* _Work to complete_: Give back the full data, unchanged and complete.

====== Exercise inputs

(** * Pomodoro Planner: the plan generator of the Obsidian plugin

    A shallow embedding of the [GeneratePomodoroPlan] modal of the plugin
    (the TypeScript class with [generatePomodoroPlan] and [onOpen], in the
    version that has the three include toggles and the look-ahead before a
    break) and the properties of its schedule.

    Modelling conventions.
    - A JavaScript [number] is [NaN] or an integer ([Z]).  Every number the
      program computes with comes from [parseInt] or from integer
      arithmetic, so this is exact inside the safe-integer range of a
      double; beyond it the rounding of doubles is not modelled.
    - A string is a [string] whose characters are the code units below 256.
    - A [Date] is an Invalid Date or a time value in milliseconds, read in
      local time with a constant offset from UTC (no daylight-saving jump)
      and assumed to stay inside the range a Date can represent, so that no
      operation clips it to an Invalid Date.
    - The wall clock is an oracle in the world: [new Date()] takes the next
      reading.
    - The [while] loop is run with fuel that counts iterations; running out
      of fuel is a [Timeout], never a result. *)

From Stdlib Require Import ZArith List String Ascii Bool Lia DecimalString.
Import ListNotations.

#[local] Open Scope string_scope.
#[local] Open Scope Z_scope.

(** ** The JavaScript built-ins the plugin calls *)

Module JS.

(** *** Numbers *)

Inductive number : Type :=
| NaN
| Num (z : Z).

Definition isNaN (n : number) : bool :=
  match n with NaN => true | Num _ => false end.

(** [a + b] on numbers: [NaN] is absorbing. *)
Definition add (a b : number) : number :=
  match a, b with
  | Num x, Num y => Num (x + y)
  | _, _ => NaN
  end.

(** [a <= b] on numbers: every comparison with [NaN] is false. *)
Definition le (a b : number) : bool :=
  match a, b with
  | Num x, Num y => x <=? y
  | _, _ => false
  end.

(** *** Strings *)

Definition nl : ascii := ascii_of_nat 10.

(** The template-literal conversion [`${z}`] of an integer. *)
Definition Z_toString (z : Z) : string :=
  NilZero.string_of_int (Z.to_int z).

(** [n.toString()]. *)
Definition toString (n : number) : string :=
  match n with
  | NaN => "NaN"
  | Num z => Z_toString z
  end.

Fixpoint repeat_char (c : ascii) (n : nat) : string :=
  match n with
  | O => ""
  | S n' => String c (repeat_char c n')
  end.

(** [s.padStart(len, c)] with a one-character filler. *)
Definition padStart (len : nat) (c : ascii) (s : string) : string :=
  repeat_char c (len - String.length s) ++ s.

(** WhiteSpace and LineTerminator code units below 256: TAB, LF, VT, FF,
    CR, SP and NBSP. *)
Definition isWhiteSpace (c : ascii) : bool :=
  let n := nat_of_ascii c in
  (Nat.leb 9 n && Nat.leb n 13) || Nat.eqb n 32 || Nat.eqb n 160.

Fixpoint trimStart (s : string) : string :=
  match s with
  | "" => ""
  | String c s' => if isWhiteSpace c then trimStart s' else s
  end.

(** [trimEnd], written by recursion on the string: a character is dropped
    when everything from it on is white space. *)
Fixpoint trimEnd (s : string) : string :=
  match s with
  | "" => ""
  | String c s' =>
      match trimEnd s' with
      | "" => if isWhiteSpace c then "" else String c ""
      | t => String c t
      end
  end.

Definition trim (s : string) : string := trimEnd (trimStart s).

(** [s.split(sep)] for a one-character separator: never an empty array. *)
Fixpoint split (sep : ascii) (s : string) : list string :=
  match s with
  | "" => [""]
  | String c s' =>
      if Ascii.eqb c sep then "" :: split sep s'
      else match split sep s' with
           | [] => [String c ""]
           | p :: ps => String c p :: ps
           end
  end.

(** *** Digits *)

(** The value of [c] as a digit of the radix, if it is one. *)
Definition digitValue (radix : Z) (c : ascii) : option Z :=
  let n := Z.of_nat (nat_of_ascii c) in
  let v := if (48 <=? n) && (n <=? 57) then Some (n - 48)
           else if (97 <=? n) && (n <=? 122) then Some (n - 87)
           else if (65 <=? n) && (n <=? 90) then Some (n - 55)
           else None in
  match v with
  | Some d => if d <? radix then Some d else None
  | None => None
  end.

(** The longest prefix of radix digits, as (number of digits, value), and
    the rest of the string. *)
Fixpoint digits_from (radix : Z) (count : nat) (acc : Z) (s : string)
  : nat * Z * string :=
  match s with
  | "" => (count, acc, "")
  | String c s' =>
      match digitValue radix c with
      | Some d => digits_from radix (S count) (acc * radix + d) s'
      | None => (count, acc, s)
      end
  end.

Definition digits (radix : Z) (s : string) : nat * Z * string :=
  digits_from radix O 0 s.

(** An optional sign: its factor and the rest. *)
Definition sign_of (s : string) : Z * string :=
  match s with
  | String "-" s' => (-1, s')
  | String "+" s' => (1, s')
  | _ => (1, s)
  end.

(** [0x] or [0X] in front, removed. *)
Definition hexPrefix (s : string) : option string :=
  match s with
  | String "0" (String "x" s') => Some s'
  | String "0" (String "X" s') => Some s'
  | _ => None
  end.

(** *** parseInt(string), radix not given

    Leading white space is skipped, a sign is read, [0x] switches to
    radix 16, and the longest run of digits is the value; anything after
    it is ignored.  No digit at all gives [NaN]. *)
Definition parseInt (s : string) : number :=
  let '(sign, s1) := sign_of (trimStart s) in
  let '(radix, s2) := match hexPrefix s1 with
                      | Some s' => (16, s')
                      | None => (10, s1)
                      end in
  let '(count, value, _) := digits radix s2 in
  match count with
  | O => NaN
  | S _ => Num (sign * value)
  end.

(** *** Number(string)

    The whole trimmed string has to be a numeric literal.  The plugin
    hands the result to [setHours] and [setMinutes] only, which truncate
    a fraction toward zero and turn a non-finite value into an Invalid
    Date; so [Number] here gives the truncated value, and [NaN] for
    [Infinity] as well. *)

Definition radixPrefix (s : string) : option (Z * string) :=
  match s with
  | String "0" (String "x" s') | String "0" (String "X" s') => Some (16, s')
  | String "0" (String "o" s') | String "0" (String "O" s') => Some (8, s')
  | String "0" (String "b" s') | String "0" (String "B" s') => Some (2, s')
  | _ => None
  end.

============

* _Result below_:
(** * Pomodoro Planner: the plan generator of the Obsidian plugin

    A shallow embedding of the [GeneratePomodoroPlan] modal of the plugin
    (the TypeScript class with [generatePomodoroPlan] and [onOpen], in the
    version that has the three include toggles and the look-ahead before a
    break) and the properties of its schedule.

    Modelling conventions.
    - A JavaScript [number] is [NaN] or an integer ([Z]).  Every number the
      program computes with comes from [parseInt] or from integer
      arithmetic, so this is exact inside the safe-integer range of a
      double; beyond it the rounding of doubles is not modelled.
    - A string is a [string] whose characters are the code units below 256.
    - A [Date] is an Invalid Date or a time value in milliseconds, read in
      local time with a constant offset from UTC (no daylight-saving jump)
      and assumed to stay inside the range a Date can represent, so that no
      operation clips it to an Invalid Date.
    - The wall clock is an oracle in the world: [new Date()] takes the next
      reading.
    - The [while] loop is run with fuel that counts iterations; running out
      of fuel is a [Timeout], never a result. *)

From Stdlib Require Import ZArith List String Ascii Bool Lia DecimalString.
Import ListNotations.

#[local] Open Scope string_scope.
#[local] Open Scope Z_scope.

(** ** The JavaScript built-ins the plugin calls *)

Module JS.

(** *** Numbers *)

Inductive number : Type :=
| NaN
| Num (z : Z).

Definition isNaN (n : number) : bool :=
  match n with NaN => true | Num _ => false end.

(** [a + b] on numbers: [NaN] is absorbing. *)
Definition add (a b : number) : number :=
  match a, b with
  | Num x, Num y => Num (x + y)
  | _, _ => NaN
  end.

(** [a <= b] on numbers: every comparison with [NaN] is false. *)
Definition le (a b : number) : bool :=
  match a, b with
  | Num x, Num y => x <=? y
  | _, _ => false
  end.

(** *** Strings *)

Definition nl : ascii := ascii_of_nat 10.

(** The template-literal conversion [`${z}`] of an integer. *)
Definition Z_toString (z : Z) : string :=
  NilZero.string_of_int (Z.to_int z).

(** [n.toString()]. *)
Definition toString (n : number) : string :=
  match n with
  | NaN => "NaN"
  | Num z => Z_toString z
  end.

Fixpoint repeat_char (c : ascii) (n : nat) : string :=
  match n with
  | O => ""
  | S n' => String c (repeat_char c n')
  end.

(** [s.padStart(len, c)] with a one-character filler. *)
Definition padStart (len : nat) (c : ascii) (s : string) : string :=
  repeat_char c (len - String.length s) ++ s.

(** WhiteSpace and LineTerminator code units below 256: TAB, LF, VT, FF,
    CR, SP and NBSP. *)
Definition isWhiteSpace (c : ascii) : bool :=
  let n := nat_of_ascii c in
  (Nat.leb 9 n && Nat.leb n 13) || Nat.eqb n 32 || Nat.eqb n 160.

Fixpoint trimStart (s : string) : string :=
  match s with
  | "" => ""
  | String c s' => if isWhiteSpace c then trimStart s' else s
  end.

(** [trimEnd], written by recursion on the string: a character is dropped
    when everything from it on is white space. *)
Fixpoint trimEnd (s : string) : string :=
  match s with
  | "" => ""
  | String c s' =>
      match trimEnd s' with
      | "" => if isWhiteSpace c then "" else String c ""
      | t => String c t
      end
  end.

Definition trim (s : string) : string := trimEnd (trimStart s).

(** [s.split(sep)] for a one-character separator: never an empty array. *)
Fixpoint split (sep : ascii) (s : string) : list string :=
  match s with
  | "" => [""]
  | String c s' =>
      if Ascii.eqb c sep then "" :: split sep s'
      else match split sep s' with
           | [] => [String c ""]
           | p :: ps => String c p :: ps
           end
  end.

(** *** Digits *)

(** The value of [c] as a digit of the radix, if it is one. *)
Definition digitValue (radix : Z) (c : ascii) : option Z :=
  let n := Z.of_nat (nat_of_ascii c) in
  let v := if (48 <=? n) && (n <=? 57) then Some (n - 48)
           else if (97 <=? n) && (n <=? 122) then Some (n - 87)
           else if (65 <=? n) && (n <=? 90) then Some (n - 55)
           else None in
  match v with
  | Some d => if d <? radix then Some d else None
  | None => None
  end.

(** The longest prefix of radix digits, as (number of digits, value), and
    the rest of the string. *)
Fixpoint digits_from (radix : Z) (count : nat) (acc : Z) (s : string)
  : nat * Z * string :=
  match s with
  | "" => (count, acc, "")
  | String c s' =>
      match digitValue radix c with
      | Some d => digits_from radix (S count) (acc * radix + d) s'
      | None => (count, acc, s)
      end
  end.

Definition digits (radix : Z) (s : string) : nat * Z * string :=
  digits_from radix O 0 s.

(** An optional sign: its factor and the rest. *)
Definition sign_of (s : string) : Z * string :=
  match s with
  | String "-" s' => (-1, s')
  | String "+" s' => (1, s')
  | _ => (1, s)
  end.

(** [0x] or [0X] in front, removed. *)
Definition hexPrefix (s : string) : option string :=
  match s with
  | String "0" (String "x" s') => Some s'
  | String "0" (String "X" s') => Some s'
  | _ => None
  end.

(** *** parseInt(string), radix not given

    Leading white space is skipped, a sign is read, [0x] switches to
    radix 16, and the longest run of digits is the value; anything after
    it is ignored.  No digit at all gives [NaN]. *)
Definition parseInt (s : string) : number :=
  let '(sign, s1) := sign_of (trimStart s) in
  let '(radix, s2) := match hexPrefix s1 with
                      | Some s' => (16, s')
                      | None => (10, s1)
                      end in
  let '(count, value, _) := digits radix s2 in
  match count with
  | O => NaN
  | S _ => Num (sign * value)
  end.

(** *** Number(string)

    The whole trimmed string has to be a numeric literal.  The plugin
    hands the result to [setHours] and [setMinutes] only, which truncate
    a fraction toward zero and turn a non-finite value into an Invalid
    Date; so [Number] here gives the truncated value, and [NaN] for
    [Infinity] as well. *)

Definition radixPrefix (s : string) : option (Z * string) :=
  match s with
  | String "0" (String "x" s') | String "0" (String "X" s') => Some (16, s')
  | String "0" (String "o" s') | String "0" (String "O" s') => Some (8, s')
  | String "0" (String "b" s') | String "0" (String "B" s') => Some (2, s')
  | _ => None
  end.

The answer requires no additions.